Prompt: Look for the line that has "triple env I (f sentinels)" in the material below; please repeat it and every line after it, exactly, up to and including the line that has "cbn [bind]. rewrite (s_sentinel_selector", and nothing else.
### Supplied records
Lemma slaves_no_watch_change fuel rc m sentinels : every no_watch_change (heal_slaves fuel rc m sentinels).
Proof.
  unfold heal_slaves, waitRestoreSentinelSlavesOK, RestoreSentinel, ResetSentinel,
    CheckSentinelSlavesNumberInMemory, GetNumberSentinelSlavesInMemory.
  every_walk; try harmless; [|apply wait_no_watch_change].
  eapply every_mono, count_asks. intros [] He; try done; harmless.
Qed.

Lemma sentinels_no_watch_change rc m sentinels : every no_watch_change (heal_sentinels rc m sentinels).
Proof.
  unfold heal_sentinels, CheckSentinelNumberInMemory, GetNumberSentinelsInMemory, RestoreSentinel,
    ResetSentinel. every_walk; harmless.
Qed.

Lemma config_no_watch_change rc m sentinels : every no_watch_change (setSentinelConfig rc m sentinels).
Proof.
  unfold setSentinelConfig, SetSentinelCustomConfig, SetCustomSentinelConfig, applySentinelConfig.
  every_walk; harmless.
Qed.

(** ** The phases *)

Section phases.
  Context {W : Type} (env : Env W) (O : Observers W) (P : Promises) (D : Installation).
  Context (rc : RedisSentinel) (m : Meta) (fuel : nat).
  Context `{OB : !Obedient env O P D rc (Auth m)} (HS : sufficient P D rc (Auth m)).
  Context (Hfuel : (7 <= fuel)%nat).

Abbreviation redises := (ips (d_redis_pods D)).
Abbreviation sentinels := (running_ips (d_sentinel_pods D)).
Abbreviation anyhow := (fun _ : W => True).

(** What is achieved, one after the other. *)
Definition led (x : string) (w : W) : Prop := led_by (d_redis_pods D) x (o_roles O w).
Definition all_settled (w : W) : Prop :=
  forall ip, ip ∈ redises -> settled (o_conf O) (config_of (redis (Spec rc))) (Auth m) w ip.
Definition all_watching (x : string) (w : W) : Prop :=
  forall ip, ip ∈ sentinels -> watching (o_watched O) x w ip.

Lemma led_kept x e w : no_slaveof e -> led x w -> led x (env e w).2.
Proof. intros He Hl. unfold led. by rewrite ob_roles_kept. Qed.

Lemma settled_kept x e w : no_redis_change e -> led x w /\ all_settled w ->
  led x (env e w).2 /\ all_settled (env e w).2.
Proof.
  intros [He Hn] [Hl Hs]. split; [by apply led_kept|]. intros ip Hip k v Hkv.
  rewrite (config_kept (conf := o_conf O)) by (done || by apply (s_redis_up _ _ _ _ HS)).
  by apply Hs.
Qed.

Definition healed (x : string) (w : W) : Prop := (led x w /\ all_settled w) /\ all_watching x w.

Lemma healed_kept x e w : no_watch_change e -> healed x w -> healed x (env e w).2.
Proof.
  intros [He Hn] [Hw Hs]. split; [by apply settled_kept|]. intros ip Hip. unfold watching.
  rewrite (sentinel_kept (watched := o_watched O)); [by apply Hs|by apply (s_sentinel_up _ _ _ _ HS)|].
  intros [args E]. by apply (Hn _ _ E).
Qed.

(** *** Finding the servers *)

Lemma redises_found (I : W -> Prop) (R : Eff -> Prop) {A} (f : list string -> prog (result A)) Q :
  (forall e w, R e -> I w -> I (env e w).2) -> (forall k ns name, R (Get k ns name)) ->
  (forall k ns labels, R (List k ns labels)) ->
  triple env I (f redises) Q -> triple env I (try (SentinelCheck.GetRedisesIPs rc (Auth m)) f) Q.
Proof.
  intros HI Hg Hl Hf.
  apply (triple_answered env I R HI (Get KStatefulSet (Namespace (meta rc)) (Names.Sentinel.GetRedisName rc)) (inr (d_redis D))); [done|apply (set_found (roles := o_roles O) (auth := Auth m))|].
  cbn [bind]. rewrite (set_selector (env := env) (roles := o_roles O) (auth := Auth m)
    (ns := Namespace (meta rc)) (set := Names.Sentinel.GetRedisName rc) (items := d_redis_pods D)).
  cbn [bind or_panic].
  apply (triple_answered env I R HI (List KPod (Namespace (meta rc)) (d_redis_labels D)) (inr (d_redis_pods D)));
    [done|apply (pods_listed (roles := o_roles O) (auth := Auth m)
      (set := Names.Sentinel.GetRedisName rc) (ss := d_redis D))|].
  unfold ok. cbn [bind].
  by rewrite (ips_running env (o_roles O) (Auth m) rc (d_redis D) (d_redis_labels D)) by apply ob_roles.
Qed.

Lemma sentinels_found (I : W -> Prop) (R : Eff -> Prop) {A} (f : list string -> prog (result A)) Q :
  (forall e w, R e -> I w -> I (env e w).2) -> (forall k ns name, R (Get k ns name)) ->
  (forall k ns labels, R (List k ns labels)) ->
  triple env I (f sentinels) Q -> triple env I (try (GetSentinelsIPs rc) f) Q.
Proof.
  intros HI Hg Hl Hf.
  apply (triple_answered env I R HI (Get KStatefulSet (Namespace (meta rc)) (Names.Sentinel.GetSentinelName rc)) (inr (d_sentinel D))); [done|apply ob_sentinel_set|].
  cbn [bind]. rewrite (s_sentinel_selector _ _ _ _ HS). cbn [bind or_panic].
  by apply (triple_answered env I R HI (List KPod (Namespace (meta rc)) (d_sentinel_labels D)) (inr (d_sentinel_pods D))); [|apply ob_sentinel_pods|].
Qed.

(** *** The steps *)

Lemma settings_phase x {A} (f : prog (result A)) Q :
  triple env (fun w => led x w /\ all_settled w) f Q ->
  triple env (led x) (try (SentinelHandler.setRedisConfig rc m) (fun _ => f)) Q.
Proof.
  intros Hf. eapply (triple_try _ _ _ _ (fun _ w => led x w /\ all_settled w)); [|done].
  assert (triple env anyhow (SentinelHandler.setRedisConfig rc m)
    (fun r w => r = inr tt /\ all_settled w)) as H.
  { apply (redises_found _ (fun _ => True)); [done..|]. intros w _.
    destruct (repair_loop_run env (fun ip => check_of (config_of (redis (Spec rc))) ip (Auth m))
      (fun ip => let* _ := SentinelHandler.notify rc (fun k o =>
         Event.UpdateSentinelStatus k o "set custom config for redis server") in
         set_of (config_of (redis (Spec rc))) ip (Auth m))
      (fun ip => p_redis P (redis_options ip (Auth m)))
      (settled (o_conf O) (config_of (redis (Spec rc))) (Auth m))) with redises w
      as (t & w' & E & Hg & _).
    - intros ip w1 Hip.
      apply (tells_at_once env (fun ip => check_of (config_of (redis (Spec rc))) ip (Auth m))
        (fun ip => p_redis P (redis_options ip (Auth m)))
        (settled (o_conf O) (config_of (redis (Spec rc))) (Auth m))); [done|].
      by apply (check_tells env (p_redis P) (o_conf O) (p_accepts P) (p_normal P)).
    - intros ip w1 Hip. apply (repair_settles env (p_redis P) (o_conf O) (p_accepts P) (p_normal P));
        try done; intros k v Hkv; by apply (s_settings _ _ _ _ HS).
    - apply HS.
    - exists (inr tt), t, w'. split; [exact E|]. by split. }
  eapply triple_conseq, (triple_keeps env (led x) no_slaveof (led_kept x) anyhow _ _
    (settings_no_slaveof rc m) H); [by intros w Hw|]. intros r w [[-> Hs] Hl]. by split.
Qed.
(* ===== verification/Whole.v ===== *)
(** * A whole cluster to run the operator against

    An environment with everything the operator talks to: redis servers with a
    role and settings, sentinels that watch a master and need time to find its
    slaves again, a clock that every request moves, and an API server that gives
    the resource another version with each status it takes, and takes none from
    an object of another version. It satisfies the laws the convergence theorems
    assume, all at once, and the theorems are instantiated on it. *)

From S2P Require Import Prelude GoStd Corev1 Api Samples Util Common Names Status Validate Effects Repair K8s.
From S2P Require Import RedisClient SentinelGen SentinelCheck SentinelHeal Cache SentinelHandler Controller.
From S2P Require Import Handler RedisProps HealProps EnsureProps FlowProps Convergence Healthy Cluster.
From S2P Require Import Settings Monitors Rejoin Steady Recovery Reconciliation.

(** ** The resource and its objects *)

(** Two settings for the redis servers, one for the sentinels, and the defaults. *)
Definition draftSentinel : RedisSentinel :=
  mkResource (meta tunedSentinel)
    (mkSentinelSpec (redis (Spec tunedSentinel))
       (mkSentinel "redis:5" "" [] 3 noResources ["parallel-syncs 2"] [] None None [] ∅ ∅)) emptyStatus.
Definition fullSentinel : RedisSentinel := (RedisSentinel_Validate draftSentinel).1.
(* ===== verification/Threads.v ===== *)
(** * Handlers as threads

    A handler of [Handler] is a function of the store, and keeps the store in
    hand while it waits for an answer. Here the same handlers are trees of
    atomic steps, so that several can take turns: a request, a load or a store
    of an object, an allocation, or one operation of the [sync.Map] that holds
    the cache. [Threaded] relates the two accounts; its instances are found
    along the structure of the handlers, so nothing is written twice. *)

From S2P Require Import Prelude GoStd Corev1 Api Util Common Status Effects Equiv K8s Cache Handler.
From S2P Require Import SentinelHandler StandaloneHandler Controller SentinelCheck.

Inductive thread (S A : Type) : Type :=
| Finished (a : A)
| Crashed
| CutOff
| Ask (e : Eff) (k : resp e -> thread S A)
| Load (l : loc) (k : CustomResource S -> thread S A)
| Assign (l : loc) (o : CustomResource S) (k : thread S A)
| New (o : CustomResource S) (k : loc -> thread S A)
| LoadEntry (key : string) (k : option Meta -> thread S A)
| StoreEntry (key : string) (m : Meta) (k : thread S A)
| DeleteEntry (key : string) (k : thread S A).
Arguments Finished {S A}.
Arguments Crashed {S A}.
Arguments CutOff {S A}.
Arguments Ask {S A}.
Arguments Load {S A}.
Arguments Assign {S A}.
Arguments New {S A}.
Arguments LoadEntry {S A}.
Arguments StoreEntry {S A}.
Arguments DeleteEntry {S A}.

Definition set_metas {S} (f : gmap string Meta -> gmap string Meta) (st : Store S) : Store S :=
  mkStore (heap st) (f (metas st)).

(** A thread on its own. *)
Fixpoint exec {S A} (t : thread S A) (st : Store S) : prog (A * Store S) :=
  match t with
  | Finished a => Ret (a, st)
  | Crashed => Panic
  | CutOff => OutOfFuel
  | Ask e k => Act e (fun r => exec (k r) st)
  | Load l k => match heap st !! l with Some o => exec (k o) st | None => Panic end
  | Assign l o k => exec k (write l o st)
  | New o k => exec (k (alloc o st).1) (alloc o st).2
  | LoadEntry key k => exec (k (metas st !! key)) st
  | StoreEntry key m k => exec k (set_metas <[key := m]> st)
  | DeleteEntry key k => exec k (set_metas (delete key) st)
  end.

Fixpoint tbind {S A B} (t : thread S A) (f : A -> thread S B) : thread S B :=
  match t with
  | Finished a => f a
  | Crashed => Crashed
  | CutOff => CutOff
  | Ask e k => Ask e (fun r => tbind (k r) f)
  | Load l k => Load l (fun o => tbind (k o) f)
  | Assign l o k => Assign l o (tbind k f)
  | New o k => New o (fun l => tbind (k l) f)
  | LoadEntry key k => LoadEntry key (fun m => tbind (k m) f)
  | StoreEntry key m k => StoreEntry key m (tbind k f)
  | DeleteEntry key k => DeleteEntry key (tbind k f)
  end.

(** A program that leaves the store alone. *)
Fixpoint of_prog {S A} (p : prog A) : thread S A :=
  match p with
  | Ret a => Finished a
  | Panic => Crashed
  | OutOfFuel => CutOff
  | Act e k => Ask e (fun r => of_prog (k r))
  end.

Lemma exec_bind {S A B} (t : thread S A) (f : A -> thread S B) st :
  exec (tbind t f) st ≃ bind (exec t st) (fun '(a, st) => exec (f a) st).
Proof.
  revert st; induction t as [a| | |e k IH|l k IH|l o t IH|o k IH|key k IH|key m t IH|key t IH];
    intros st; simpl; auto; try done.
  - by apply equiv_act.
  - destruct (heap st !! l); auto; done.
Qed.

Lemma exec_of_prog {S A} (p : prog A) (st : Store S) :
  exec (of_prog p) st ≃ bind p (fun a => Ret (a, st)).
Proof. induction p; simpl; try done. by apply equiv_act. Qed.

(** ** The steps of a handler *)

Class Threaded {S A} (m : M S A) := {
  thread_of : thread S A;
  thread_exec st : exec thread_of st ≃ m st
}.
Arguments thread_of {S A} m {_}.

Section threaded.
  Context {S : Type}.

#[export] Instance threaded_ret {A} (a : A) : Threaded (retM (S := S) a).
Proof. by exists (Finished a). Defined.

#[export] Instance threaded_okM : Threaded (okM (S := S)).
Proof. by exists (Finished (inr tt)). Defined.

#[export] Instance threaded_failM err : Threaded (failM (S := S) err).
Proof. by exists (Finished (inl err)). Defined.

#[export] Instance threaded_lift {A} (p : prog A) : Threaded (lift (S := S) p).
Proof. exists (of_prog p). apply exec_of_prog. Defined.

#[export] Instance threaded_deref l : Threaded (deref (S := S) l).
Proof.
  exists (Load l Finished). intros st. unfold deref. simpl. by destruct (heap st !! l).
Defined.

#[export] Instance threaded_assign l (o : CustomResource S) : Threaded (assign l o).
Proof. by exists (Assign l o (Finished tt)). Defined.

#[export] Instance threaded_alloc (o : CustomResource S) : Threaded (fun st => Ret (alloc o st)).
Proof. by exists (New o Finished). Defined.

#[export] Instance threaded_bind {A B} (m : M S A) (f : A -> M S B) :
  Threaded m -> (forall a, Threaded (f a)) -> Threaded (bindM m f).
Proof.
  intros Hm Hf. exists (tbind (thread_of m) (fun a => thread_of (f a))). intros st.
  unfold bindM. rewrite exec_bind. apply bind_proper; [apply thread_exec|].
  intros [a st']. apply thread_exec.
Defined.

(** The cache: the operations of the map and the object in their order. *)
Context `{HS : HasRedisSpec S} (bootstrap : string).

(** [Get]. *)
Definition get_thread (rc : loc) : thread S Meta :=
  Load rc (fun obj => LoadEntry (key_of obj) (fun found =>
    match found with Some m => Finished m | None => Crashed end)).

(** [Add]. *)
Definition add_thread {A} (rc : loc) (k : thread S A) : thread S A :=
  Load rc (fun obj => StoreEntry (key_of obj) (newCluster bootstrap rc obj) k).

(** [Update]: the stored entry is changed in place. *)
Definition update_thread {A} (key : string) (m : Meta) (rc : loc) (k : thread S A) : thread S A :=
  Load (Obj m) (fun old => Load rc (fun new =>
    if Generation (meta old) =? Generation (meta new)
    then StoreEntry key (updated_meta m rc old new) k
    else Assign rc (with_password (Password (redisSpec (Spec old))) new)
           (StoreEntry key (updated_meta m rc old new) k))).

Definition cache_thread (rc : loc) : thread S Meta :=
  Load rc (fun obj => LoadEntry (key_of obj) (fun found =>
    match found with
    | None => add_thread rc (get_thread rc)
    | Some m => update_thread (key_of obj) m rc (get_thread rc)
    end)).

Lemma exec_get rc st : exec (get_thread rc) st ≃
  bind (or_panic (GetMeta rc st)) (fun m => Ret (m, st)).
Proof.
  unfold get_thread, GetMeta. simpl. destruct (heap st !! rc) as [obj|]; [|done]. simpl.
  by destruct (metas st !! key_of obj).
Qed.

Lemma or_panic_bind {A B} (o : option A) (f : A -> option B) :
  or_panic (o ≫= f) = bind (or_panic o) (fun a => or_panic (f a)).
Proof. by destruct o. Qed.

Lemma exec_cache rc st : exec (cache_thread rc) st ≃ or_panic (Cache bootstrap rc st).
Proof.
  unfold cache_thread, Cache. simpl. destruct (heap st !! rc) as [obj|] eqn:Eo; [|done]. simpl.
  assert (forall st', exec (get_thread rc) st' ≃ or_panic (m ← GetMeta rc st'; Some (m, st'))) as Hget.
  { intros st'. rewrite exec_get, or_panic_bind. done. }
  destruct (metas st !! key_of obj) as [m|] eqn:Em.
  - unfold update_thread, UpdateMeta, updated_meta. simpl. destruct (heap st !! Obj m) as [old|]; [|done].
    simpl. rewrite Eo. simpl. destruct (_ =? _); cbn [exec].
    + rewrite Hget. by case_bool_decide.
    + rewrite Hget. done.
  - unfold add_thread, Add. cbn [exec]. rewrite Eo. by rewrite Hget.
Qed.

End threaded.

(** Along the structure of a handler. *)
Ltac threaded_step :=
  intros; cbv beta;
  lazymatch goal with
  | |- Threaded (bindM _ _) => apply threaded_bind
  | |- Threaded (match ?x with _ => _ end) => destruct x
  | |- Threaded _ => apply _
  end.
Ltac threaded := repeat threaded_step.

(** What the threads need of the services: the cache's operation. *)
Class CachedBy {S} `{HS : HasRedisSpec S} (ops : Operations S) (bootstrap : string) : Prop :=
  cached_by : op_Cache ops = Cache bootstrap.

Section handler.
  Context {TF : TimeFormat} {S : Type} `{HS : HasRedisSpec S} (ops : Operations S).
  Context (bootstrap : string) `{CB : !CachedBy ops bootstrap}.

#[export] Instance threaded_event l e : Threaded (event_on ops l e).
Proof. unfold event_on. threaded. Defined.

#[export] Instance threaded_condition l (set : Clock -> ClusterStatus -> ClusterStatus) :
  Threaded (set_condition (S := S) l set).
Proof. unfold set_condition. threaded. Defined.

#[export] Instance threaded_UpdateStatusAt l : Threaded (UpdateStatusAt ops l).
Proof. unfold UpdateStatusAt. threaded. Defined.

#[export] Instance threaded_UpdateSpecAt l : Threaded (UpdateSpecAt ops l).
Proof. unfold UpdateSpecAt. threaded. Defined.

#[export] Instance threaded_updateStatus m : Threaded (Handler.updateStatus ops m).
Proof. unfold Handler.updateStatus. threaded. Defined.

#[export] Instance threaded_report rc err : Threaded (report_failure ops rc err).
Proof. unfold report_failure. threaded. Defined.

#[export] Instance threaded_set_error rc : Threaded (set_error (S := S) rc).
Proof. unfold set_error. threaded. Defined.

#[export] Instance threaded_set_ok rc : Threaded (set_ok (S := S) rc).
Proof. unfold set_ok. threaded. Defined.

#[export] Instance threaded_heal_failed rc err : Threaded (heal_failed ops rc err).
Proof. unfold heal_failed. threaded. Defined.

#[export] Instance threaded_set_ready rc : Threaded (set_ready ops rc).
Proof. unfold set_ready. threaded. Defined.

#[export] Instance threaded_ensure l labels refs : Threaded (ensure_at ops l labels refs).
Proof. unfold ensure_at. threaded. Defined.

#[export] Instance threaded_cached rc : Threaded (fun st => or_panic (op_Cache ops rc st)).
Proof.
  exists (cache_thread bootstrap rc). intros st. rewrite cached_by. apply exec_cache.
Defined.

#[export] Instance threaded_reconcile rc : Threaded (reconcile_valid ops rc).
Proof. unfold reconcile_valid. threaded. Defined.

#[export] Instance threaded_Do rc : Threaded (Handler.Do ops rc).
Proof. unfold Handler.Do. threaded. Defined.

(** The handling of a deleted resource: a fresh object names the entry. *)
#[export] Instance threaded_forget ns name : Threaded (forget ops ns name).
Proof.
  set (o := mkResource (newMeta name ns ∅ []) (op_zero ops) emptyStatus).
  exists (New o (fun l => Load l (fun obj => DeleteEntry (key_of obj) (Finished (noRequeue, None))))).
  intros st. unfold forget, Del. subst o. simpl. case_match; done.
Defined.
End handler.

#[export] Instance sentinel_cached fuel {TF : TimeFormat} {QO : QuantityOrder} :
  CachedBy (SentinelHandler.operations fuel) SentinelCache.bootstrap.
Proof. done. Qed.

#[export] Instance standalone_cached {TF : TimeFormat} {QO : QuantityOrder} :
  CachedBy StandaloneHandler.operations StandaloneCache.bootstrap.
Proof. done. Qed.

Section controllers.
  Context {TF : TimeFormat} {QO : QuantityOrder} (fuel : nat).

#[export] Instance threaded_sentinel ns name : Threaded (Reconcile_sentinel fuel ns name).
Proof. unfold Reconcile_sentinel, SentinelHandler.Do. threaded. Defined.

#[export] Instance threaded_standalone ns name : Threaded (Reconcile_standalone ns name).
Proof. unfold Reconcile_standalone, StandaloneHandler.Do. threaded. Defined.
End controllers.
######
Written answer:
  triple env I (f sentinels) Q -> triple env I (try (GetSentinelsIPs rc) f) Q.
Proof.
  intros HI Hg Hl Hf.
  apply (triple_answered env I R HI (Get KStatefulSet (Namespace (meta rc)) (Names.Sentinel.GetSentinelName rc)) (inr (d_sentinel D))); [done|apply ob_sentinel_set|].
  cbn [bind]. rewrite (s_sentinel_selector _ _ _ _ HS). cbn [bind or_panic].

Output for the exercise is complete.